Pavilion REIT seeks nod for RM2.2bil mall acquisition

Mall to enlarge REIT’s portfolio base to RM8.3bil from RM6bil, contributing positively to future growth, says CEO.

The addition of Pavilion Bukit Jalil Mall to the Pavilion REIT portfolio will contribute to future growth, says CEO Philip Ho. (Facebook pic)
PETALING JAYA:
Pavilion Real Estate Investment Trust (Pavilion REIT) is seeking the approval of its unit-holders for a RM2.2 billion acquisition of the Pavilion Bukit Jalil Mall (PBJ Mall).

Apart from the shopping mall, the strategic link bridges, underpasses, tenancies, car park bays, utilities and ancillary components are included in the acquisition plan.

An EGM has been tentatively scheduled for March 22 for unit-holders to consider the proposal.

Also to be decided at the EGM is the proposed placement of units to the Employees Provident Fund (EPF), which holds 9.9% of all the units in issue.

On Nov 22, 2022, MTrustee Bhd, the trustee of Pavilion REIT, signed a conditional sale and purchase agreement to acquire the property with all its related assets from Regal Path Sdn Bhd.

Regal Path is a wholly-owned subsidiary of Malton Bhd.

The purchase price of RM2.2 billion is to be paid in two tranches. The first tranch of RM1.65 billion is to be paid upon the completion date of the transaction subject to several conditions.

These include a requirement that at least 80% of the mall’s total net lettable area has already been rented out at not less than RM9.50 per sq ft per month.

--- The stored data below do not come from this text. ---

(** * TriBle search core: sentence index and keyword search (app.py)

    A shallow embedding of the indexing and search functions of [app.py]
    ([extract_sentences], [preprocess_pdf], [save_index_to_file],
    [load_index_from_file], [search_keywords_in_index],
    [search_keywords_in_pdf], [initialize_index]) and of its forum
    ([load_forum_data], [save_forum_data], [submit_problem]), together with
    the fragments of the Python library they call ([str.lower], [in] on
    strings, [re.split], [re.escape], [re.sub], [list.sort], [json.dump],
    [json.load]).

    Conventions.
    - A Python [str] is a [list ascii]; the character [ascii_of_nat n] stands
      for the code point [n], so the model covers text over the code points
      0..255, with Python's case mapping and character classes on that
      range.
    - Page numbers are [Z] (Python integers).
    - A function that can raise returns an [option]; [None] is the raised
      exception.
    - Printed messages and the progress bar are left out: they do not reach
      the caller. *)

From Stdlib Require Import String Ascii ZArith Lia Bool Arith List.
From Stdlib Require Import Permutation Sorted.
From Stdlib Require Import Floats.
From Stdlib Require Decimal DecimalFacts DecimalN DecimalPos.
Import ListNotations.

Local Open Scope list_scope.
Local Open Scope char_scope.

(** ** Python strings *)

Module PyStr.

Definition str := list ascii.

(** String literals of the source. *)
Definition py (s : string) : str := list_ascii_of_string s.

Definition code (c : ascii) : nat := nat_of_ascii c.

Definition between (lo hi : nat) (c : ascii) : bool :=
  (lo <=? code c)%nat && (code c <=? hi)%nat.

(** [str.lower] on one code point below 256: A-Z, and the Latin-1 capitals
    U+00C0..U+00DE without the multiplication sign U+00D7. *)
Definition lower_char (c : ascii) : ascii :=
  if between 65 90 c || between 192 214 c || between 216 222 c
  then ascii_of_nat (code c + 32)
  else c.

(** [s.lower()] *)
Definition lower (s : str) : str := map lower_char s.

(** [s.startswith(p)] *)
Fixpoint startswith (p s : str) : bool :=
  match p, s with
  | [], _ => true
  | _ :: _, [] => false
  | a :: p', b :: s' => Ascii.eqb a b && startswith p' s'
  end.

(** [sub in s]: [sub] occurs in [s] as a contiguous slice. *)
Fixpoint contains (sub s : str) : bool :=
  startswith sub s ||
  match s with
  | [] => false
  | _ :: s' => contains sub s'
  end.

(** [str.isspace] on one code point, which is also the class [\s] of [re]
    for [str] patterns. *)
Definition isspace (c : ascii) : bool :=
  between 9 13 c || between 28 32 c || (code c =? 133)%nat || (code c =? 160)%nat.

(** The class [\w] of [re] for [str] patterns: [str.isalnum] or the
    underscore. *)
Definition isword (c : ascii) : bool :=
  between 48 57 c || between 65 90 c || (code c =? 95)%nat || between 97 122 c
  || (code c =? 170)%nat || between 178 179 c || (code c =? 181)%nat
  || between 185 186 c || between 188 190 c
  || between 192 214 c || between 216 246 c || between 248 255 c.

(** ASCII letters and digits, the characters after which a backslash in a
    pattern is not a plain escape. *)
Definition is_ascii_alnum (c : ascii) : bool :=
  between 48 57 c || between 65 90 c || between 97 122 c.

End PyStr.
Import PyStr.

(** ** The fragment of the [re] module used by the application *)

Module Re.

(** *** [re.split] with the sentence-boundary pattern

    The pattern of [extract_sentences] is
    [(?<!\w\.\w.)(?<![A-Z][a-z]\.)(?<=\.|\?)\s]: one whitespace character,
    with three look-behind assertions on the text before it.  [behind] is
    the text before the current position, nearest character first. *)

(** [(?<!\w\.\w.)] fails, that is, the four characters before the position
    read word, dot, word, any character but a newline. *)
Definition behind_abbreviation (behind : str) : bool :=
  match behind with
  | d :: c :: b :: a :: _ =>
      isword a && Ascii.eqb b "." && isword c && negb (Ascii.eqb d "010")
  | _ => false
  end.

(** [(?<![A-Z][a-z]\.)] fails: capital, small letter, dot. *)
Definition behind_title (behind : str) : bool :=
  match behind with
  | c :: b :: a :: _ => between 65 90 a && between 97 122 b && Ascii.eqb c "."
  | _ => false
  end.

(** [(?<=\.|\?)] holds. *)
Definition behind_terminal (behind : str) : bool :=
  match behind with
  | c :: _ => Ascii.eqb c "." || Ascii.eqb c "?"
  | [] => false
  end.

(** The whole pattern matches the single character [c] at the position
    whose left context is [behind]. *)
Definition boundary (behind : str) (c : ascii) : bool :=
  negb (behind_abbreviation behind) && negb (behind_title behind)
  && behind_terminal behind && isspace c.

(** The scan of [re.split]: [piece] is the reversed text since the last
    match; every match closes a piece, and the text after the last match is
    the last piece. *)
Fixpoint split_scan (behind piece : str) (rest : str) : list str :=
  match rest with
  | [] => [rev piece]
  | c :: rest' =>
      if boundary behind c
      then rev piece :: split_scan (c :: behind) [] rest'
      else split_scan (c :: behind) (c :: piece) rest'
  end.

Definition split_sentences (text : str) : list str := split_scan [] [] text.

(** *** [re.escape]

    Every character of [_special_chars_map] gets a backslash. *)
Definition special_chars : str :=
  py "()[]{}?*+-|^$\.&~# " ++ ["009"; "010"; "013"; "011"; "012"].

Definition is_special (c : ascii) : bool := existsb (Ascii.eqb c) special_chars.

Definition escape (pattern : str) : str :=
  flat_map (fun c => if is_special c then ["\"; c] else [c]) pattern.

(** *** Patterns

    The parser covers the patterns the application builds: an optional
    inline flag [(?i)] and one capturing group of single-character atoms.
    Any other construct makes [compile] answer [None]. *)
Inductive atom :=
| Lit (c : ascii)   (* a literal character, plain or escaped *)
| Dot.              (* [.]: any character but a newline *)

Record regex := { ignorecase : bool; group1 : list atom }.

(** The characters with a meaning in the pattern syntax. *)
Definition is_meta (c : ascii) : bool := existsb (Ascii.eqb c) (py ".^$*+?{}[]\|()").

(** The body of the group up to its closing parenthesis, which must end the
    pattern.  A backslash before a character that is no ASCII letter or
    digit makes that character a literal. *)
Fixpoint parse_group (p : str) : option (list atom) :=
  match p with
  | [] => None
  | [")"] => Some []
  | "\" :: c :: p' =>
      if is_ascii_alnum c then None
      else option_map (cons (Lit c)) (parse_group p')
  | "." :: p' => option_map (cons Dot) (parse_group p')
  | c :: p' =>
      if is_meta c then None
      else option_map (cons (Lit c)) (parse_group p')
  end.

(** [re.compile(pattern, flags)], [flag_i] being [re.IGNORECASE]. *)
Definition compile (pattern : str) (flag_i : bool) : option regex :=
  match pattern with
  | "(" :: "?" :: "i" :: ")" :: "(" :: p =>
      option_map (fun atoms => {| ignorecase := true; group1 := atoms |}) (parse_group p)
  | "(" :: p =>
      option_map (fun atoms => {| ignorecase := flag_i; group1 := atoms |}) (parse_group p)
  | _ => None
  end.

Definition atom_matches (icase : bool) (a : atom) (c : ascii) : bool :=
  match a with
  | Lit l => if icase then Ascii.eqb (lower_char l) (lower_char c) else Ascii.eqb l c
  | Dot => negb (Ascii.eqb c "010")
  end.

(** A match of the atoms at the head of [s]: the matched text, which is the
    text of group 1, and the text after it. *)
Fixpoint match_here (icase : bool) (atoms : list atom) (s : str) : option (str * str) :=
  match atoms, s with
  | [], _ => Some ([], s)
  | _ :: _, [] => None
  | a :: atoms', c :: s' =>
      if atom_matches icase a c
      then match match_here icase atoms' s' with
           | Some (m, rest) => Some (c :: m, rest)
           | None => None
           end
      else None
  end.

(** *** Replacement templates: literal characters and [\1]. *)
Inductive template_item := TLit (c : ascii) | TGroup1.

This is to ensure that PBJ Mall achieves an occupancy level that will yield accretive to Pavilion REIT.

In a media statement issued today, Pavilion REIT said that over the past six months, PBJ Mall had recorded an average of 1.4 million footfalls every month.

As of Feb 28, 2023, the occupancy rate for PBJ Mall was approximately 81.4%.

The remaining RM550 million will be paid to Regal Path on completion of rectification of defects and upon receipt of the strata title, which is expected to take place by Dec 31, 2023.

Pavilion REIT will fund the acquisition through a combination of borrowings, internal funds, proceeds from proposed placements and/or issuance of consideration units.

In a filing to Bursa Malaysia, Pavilion REIT said the book-building exercise for the proposed placements might involve the participation of EPF, which was a major unit-holder when the SPA was signed.

A maximum of 341 million placement units will be allocated to EPF.

Manager and CEO of Pavilion REIT Philip Ho said this acquisition of PBJ Mall is expected to contribute positively to its future growth, enlarging its portfolio base to RM8.3 billion from RM6 billion.